→ Your goal: Give again, unchanged, the line that contains "destruct (Hfold (CommandDescriptor.tags" together with every line that follows it until the entries end.

→ Supplied records:
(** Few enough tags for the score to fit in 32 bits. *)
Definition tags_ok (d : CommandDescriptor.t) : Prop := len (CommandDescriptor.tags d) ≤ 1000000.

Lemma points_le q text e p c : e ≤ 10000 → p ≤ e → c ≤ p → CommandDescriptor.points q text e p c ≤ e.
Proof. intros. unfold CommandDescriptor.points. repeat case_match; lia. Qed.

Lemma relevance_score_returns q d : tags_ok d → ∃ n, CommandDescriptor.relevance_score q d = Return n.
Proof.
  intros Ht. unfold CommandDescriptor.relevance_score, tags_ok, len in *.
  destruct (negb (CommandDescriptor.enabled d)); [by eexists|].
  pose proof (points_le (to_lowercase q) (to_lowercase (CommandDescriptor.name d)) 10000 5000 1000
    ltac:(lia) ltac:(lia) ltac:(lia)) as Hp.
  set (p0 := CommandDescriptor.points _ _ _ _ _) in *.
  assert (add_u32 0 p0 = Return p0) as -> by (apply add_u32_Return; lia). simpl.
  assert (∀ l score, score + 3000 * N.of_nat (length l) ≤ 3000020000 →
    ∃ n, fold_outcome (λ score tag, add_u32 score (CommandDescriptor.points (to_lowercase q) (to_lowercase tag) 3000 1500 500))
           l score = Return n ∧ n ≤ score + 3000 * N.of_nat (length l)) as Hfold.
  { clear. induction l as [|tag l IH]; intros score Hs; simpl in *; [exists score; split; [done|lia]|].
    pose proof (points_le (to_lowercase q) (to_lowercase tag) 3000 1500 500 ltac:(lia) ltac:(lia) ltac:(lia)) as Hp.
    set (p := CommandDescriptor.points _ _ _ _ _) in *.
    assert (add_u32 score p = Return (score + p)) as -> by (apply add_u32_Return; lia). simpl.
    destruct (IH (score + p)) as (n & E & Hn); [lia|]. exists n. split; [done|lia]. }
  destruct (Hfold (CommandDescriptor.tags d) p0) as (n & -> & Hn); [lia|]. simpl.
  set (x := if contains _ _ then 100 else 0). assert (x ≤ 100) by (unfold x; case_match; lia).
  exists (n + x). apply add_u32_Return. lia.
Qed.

→ Response area:
  destruct (Hfold (CommandDescriptor.tags d) p0) as (n & -> & Hn); [lia|]. simpl.
  set (x := if contains _ _ then 100 else 0). assert (x ≤ 100) by (unfold x; case_match; lia).
  exists (n + x). apply add_u32_Return. lia.
Qed.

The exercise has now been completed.